Japan and South Korea, two of the United States’ strongest allies in Asia, are reportedly lobbying for the attention of President Barack Obama when he visits the region this coming April. The U.S. President is scheduled to drop by Japan, Malaysia and the Philippines, but Seoul is working hard to also be included in his itinerary.
Foreign Minister Fumio Kishida will be issuing an invitation for Obama to turn his trip into a state visit, which will include a special audience with Emperor Akihito and a state banquet at the Imperial Palace. But if South Korea succeeds in getting Washington to include them in the visit, the trip to Japan will probably be cut short. Kishida will be in the U.S. capital on Friday to meet with Secretary of State John Kerry, Defense Secretary Chuck Hagel, and National Security Adviser Susan Rice. The April visit will probably be a major agenda in the meeting, with Japan proposing at least a two night visit in Tokyo.
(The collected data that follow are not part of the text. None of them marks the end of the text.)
(* ===== verification/UpdatePolicy.v ===== *)
(** * Update eligibility policy

    Models [src/update/update_types.*], [src/update/update_policy.*] and
    [src/update/config_schema.*]: which invocations may start an update, which
    release candidate may replace the installed release, and the configuration
    areas a release may declare. *)
From S2P Require Import Prelude.
Local Open Scope Z_scope.

Inductive BoardFamily := BoardUnknown | Pi4Pi400 | Pi5Pi500.
Inductive ReleaseChannel := ChannelUnknown | Stable | Prerelease.

#[export] Instance BoardFamily_eq_dec : EqDecision BoardFamily.
Proof. solve_decision. Defined.
#[export] Instance ReleaseChannel_eq_dec : EqDecision ReleaseChannel.
Proof. solve_decision. Defined.

Definition IsKnownBoardFamily (board : BoardFamily) : bool :=
  bool_decide (board = Pi4Pi400) || bool_decide (board = Pi5Pi500).

Inductive UpdateInvocation :=
  | InvocationUnknown | ConfirmedUpdateMenuAction | Boot | EmulatorStart
  | NetworkEnabled | NetworkBecameReady | MenuOpened | MenuIdle | Timer
  | LocalRecovery.

#[export] Instance UpdateInvocation_eq_dec : EqDecision UpdateInvocation.
Proof. solve_decision. Defined.

Record UpdateStartContext := {
  invocation : UpdateInvocation;
  network_feature_enabled : bool;
  network_ready : bool
}.

Inductive UpdateStartDecision :=
  | Allowed | NotExplicitUserAction | NetworkFeatureDisabled | NetworkNotReady.

Definition EvaluateUpdateStart (context : UpdateStartContext) : UpdateStartDecision :=
  if negb (bool_decide (invocation context = ConfirmedUpdateMenuAction))
  then NotExplicitUserAction
  else if negb (network_feature_enabled context) then NetworkFeatureDisabled
  else if negb (network_ready context) then NetworkNotReady
  else Allowed.

Inductive ReleaseSource := SourceUnknown | GitHubLatestKdreBmx | SourceOther.

#[export] Instance ReleaseSource_eq_dec : EqDecision ReleaseSource.
Proof. solve_decision. Defined.

Record InstalledRelease := {
  has_update_metadata : bool;
  installed_sequence : Z;
  installed_board : BoardFamily;
  installed_updater_abi : Z
}.

Record ReleaseCandidate := {
  candidate_source : ReleaseSource;
  candidate_channel : ReleaseChannel;
  api_reports_draft : bool;
  api_reports_prerelease : bool;
  candidate_sequence : Z;
  candidate_board : BoardFamily;
  minimum_updater_abi : Z;
  maximum_updater_abi : Z
}.

Inductive ReleaseDecision :=
  | UpdateAvailable | LegacyInstallation | InvalidInstalledMetadata
  | UnsupportedSource | NotStable | InvalidCandidateMetadata | BoardMismatch
  | UpdaterAbiMismatch | AlreadyCurrent | DowngradeDenied.

Definition EvaluateReleaseCandidate (installed : InstalledRelease)
    (candidate : ReleaseCandidate) : ReleaseDecision :=
  if negb (has_update_metadata installed) then LegacyInstallation
  else if negb (IsKnownBoardFamily (installed_board installed))
          || (installed_sequence installed =? 0)
          || (installed_updater_abi installed =? 0)
  then InvalidInstalledMetadata
  else if negb (bool_decide (candidate_source candidate = GitHubLatestKdreBmx))
  then UnsupportedSource
  else if negb (bool_decide (candidate_channel candidate = Stable))
          || api_reports_draft candidate || api_reports_prerelease candidate
  then NotStable
  else if negb (IsKnownBoardFamily (candidate_board candidate))
          || (candidate_sequence candidate =? 0)
          || (minimum_updater_abi candidate =? 0)
          || (maximum_updater_abi candidate =? 0)
          || (maximum_updater_abi candidate <? minimum_updater_abi candidate)
  then InvalidCandidateMetadata
  else if negb (bool_decide (candidate_board candidate = installed_board installed))
  then BoardMismatch
  else if (installed_updater_abi installed <? minimum_updater_abi candidate)
          || (maximum_updater_abi candidate <? installed_updater_abi installed)
  then UpdaterAbiMismatch
  else if candidate_sequence candidate =? installed_sequence installed
  then AlreadyCurrent
  else if candidate_sequence candidate <? installed_sequence installed
  then DowngradeDenied
  else UpdateAvailable.

(** Configuration areas ([config_schema]). *)
Inductive ConfigArea :=
  | ConfigAreaUnknown | Machines | ConfigManagedBlock | CmdlineManagedKeys
  | Network | Settings | UpdateState.

#[export] Instance ConfigArea_eq_dec : EqDecision ConfigArea.
Proof. solve_decision. Defined.

Definition IsKnownConfigArea (area : ConfigArea) : bool :=
  bool_decide (area = Machines) || bool_decide (area = ConfigManagedBlock)
  || bool_decide (area = CmdlineManagedKeys) || bool_decide (area = Network)
  || bool_decide (area = Settings) || bool_decide (area = UpdateState).

(** ** What eligibility means, independently of the order of the checks *)

(** The release described by a candidate the updater accepted, as the running
    installation's metadata (the updater ABI is that of the new binary). *)
Definition eligible (installed : InstalledRelease) (candidate : ReleaseCandidate) : Prop :=
  has_update_metadata installed = true /\
  candidate_source candidate = GitHubLatestKdreBmx /\
  candidate_channel candidate = Stable /\
  api_reports_draft candidate = false /\ api_reports_prerelease candidate = false /\
  candidate_board candidate = installed_board installed /\
  installed_board installed <> BoardUnknown /\
  minimum_updater_abi candidate <> 0 /\
  minimum_updater_abi candidate <= installed_updater_abi installed
    <= maximum_updater_abi candidate /\
  installed_sequence installed <> 0 /\
  installed_sequence installed < candidate_sequence candidate.

(** Metadata fields are unsigned in the source. *)
Definition installed_wf (i : InstalledRelease) : Prop :=
  0 <= installed_sequence i /\ 0 <= installed_updater_abi i.
Definition candidate_wf (c : ReleaseCandidate) : Prop :=
  0 <= candidate_sequence c /\ 0 <= minimum_updater_abi c /\ 0 <= maximum_updater_abi c.

(** One accepted update: the installation reports the candidate's sequence and
    board afterwards, with the ABI of the new binary. *)
Inductive update_step : InstalledRelease -> InstalledRelease -> Prop :=
  | update_step_intro installed candidate abi :
      installed_wf installed -> candidate_wf candidate -> 0 <= abi ->
      EvaluateReleaseCandidate installed candidate = UpdateAvailable ->
      update_step installed
        {| has_update_metadata := true;
           installed_sequence := candidate_sequence candidate;
           installed_board := candidate_board candidate;
           installed_updater_abi := abi |}.

Lemma IsKnownBoardFamily_spec b : IsKnownBoardFamily b = true <-> b <> BoardUnknown.
Proof. destruct b; by vm_compute. Qed.

Lemma IsKnownBoardFamily_false b : IsKnownBoardFamily b = false <-> b = BoardUnknown.
Proof. destruct b; by vm_compute. Qed.

Lemma eligible_evaluate installed candidate :
  installed_wf installed -> candidate_wf candidate ->
  EvaluateReleaseCandidate installed candidate = UpdateAvailable <->
  eligible installed candidate.
Proof.
  intros [? ?] (? & ? & ?). unfold eligible. split.
  - intros Heval. unfold EvaluateReleaseCandidate in Heval. guards Heval. zbool.
    repeat match goal with
    | H : bool_decide _ = true |- _ => apply bool_decide_eq_true in H
    | H : IsKnownBoardFamily _ = true |- _ => apply IsKnownBoardFamily_spec in H
    end. intuition lia.
  - unfold EvaluateReleaseCandidate.
    intros (-> & -> & -> & -> & -> & -> & Hk & ? & ? & ? & ?).
    apply IsKnownBoardFamily_spec in Hk. rewrite Hk, !bool_decide_eq_true_2 by done.
    simpl.
    repeat match goal with |- context [?x =? ?y] =>
      rewrite (proj2 (Z.eqb_neq x y)) by lia end.
    repeat match goal with |- context [?x <? ?y] =>
      rewrite (proj2 (Z.ltb_ge x y)) by lia end. done.
Qed.

(** C16. An update is offered exactly when it is eligible: installed metadata is
    present and valid, the candidate is a stable, published release of the
    canonical repository for the same known board, its updater-ABI window
    contains the installed ABI, and its release sequence is strictly greater. *)
Theorem EvaluateReleaseCandidate_iff installed candidate
    (Hi : installed_wf installed) (Hc : candidate_wf candidate) :
  EvaluateReleaseCandidate installed candidate = UpdateAvailable <->
  eligible installed candidate.
Proof. by apply eligible_evaluate. Qed.

Definition sample_installed : InstalledRelease :=
  {| has_update_metadata := true; installed_sequence := 7;
     installed_board := Pi5Pi500; installed_updater_abi := 2 |}.
Definition sample_candidate : ReleaseCandidate :=
  {| candidate_source := GitHubLatestKdreBmx; candidate_channel := Stable;
     api_reports_draft := false; api_reports_prerelease := false;
     candidate_sequence := 8; candidate_board := Pi5Pi500;
     minimum_updater_abi := 1; maximum_updater_abi := 3 |}.

Lemma EvaluateReleaseCandidate_iff_witness : eligible sample_installed sample_candidate.
Proof.
  apply (EvaluateReleaseCandidate_iff sample_installed sample_candidate);
    [split; vm_compute; congruence | repeat split; vm_compute; congruence | reflexivity].
Defined.

(** Along any chain of accepted updates the release sequence never decreases
    (it grows by at least one per update) and the board family never changes:
    no sequence of individually accepted updates amounts to a downgrade or a
    cross-board installation. *)
Theorem update_chain_monotone (n : nat) installed installed'
    (H : nsteps update_step n installed installed') :
  installed_sequence installed + Z.of_nat n <= installed_sequence installed' /\
  installed_board installed' = installed_board installed.
Proof.
  induction H as [i|n i1 i2 i3 Hstep _ IH]; [split; [lia | done]|].
  destruct Hstep as [i c abi Hi Hc _ Heval].
  apply eligible_evaluate in Heval; [|done..].
  destruct Heval as (_ & _ & _ & _ & _ & Hb & _ & _ & _ & _ & Hseq).
  simpl in IH. rewrite Hb in IH. destruct IH. split; [lia | done].
Qed.

Lemma update_chain_monotone_witness :
  let i' := {| has_update_metadata := true; installed_sequence := 8;
               installed_board := Pi5Pi500; installed_updater_abi := 3 |} in
  installed_sequence sample_installed + 1 <= installed_sequence i' /\
  installed_board i' = installed_board sample_installed.
Proof.
  refine (update_chain_monotone 1 sample_installed _ _).
  eapply nsteps_l; [|apply nsteps_O].
  apply (update_step_intro sample_installed sample_candidate 3);
    [split; vm_compute; congruence | repeat split; vm_compute; congruence | lia | reflexivity].
Defined.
While Japan still remains the U.S.’ strongest ally in the region, relations have somewhat cooled as of late, due to criticism expressed by Washington over Japan Prime Minister Shinzo Abe’s visit to the Yasukuni Shrine in December. The U.S. expressed disappointment over the move, as it soured relations between Japan and its neighbors even more, due to the political and historical implications of that incident. Kishida’s trip is also to somewhat fix diplomatic ties and reaffirm the importance of this alliance. Obama’s schedule is set to be finalized later this month and will be watched keenly by both countries.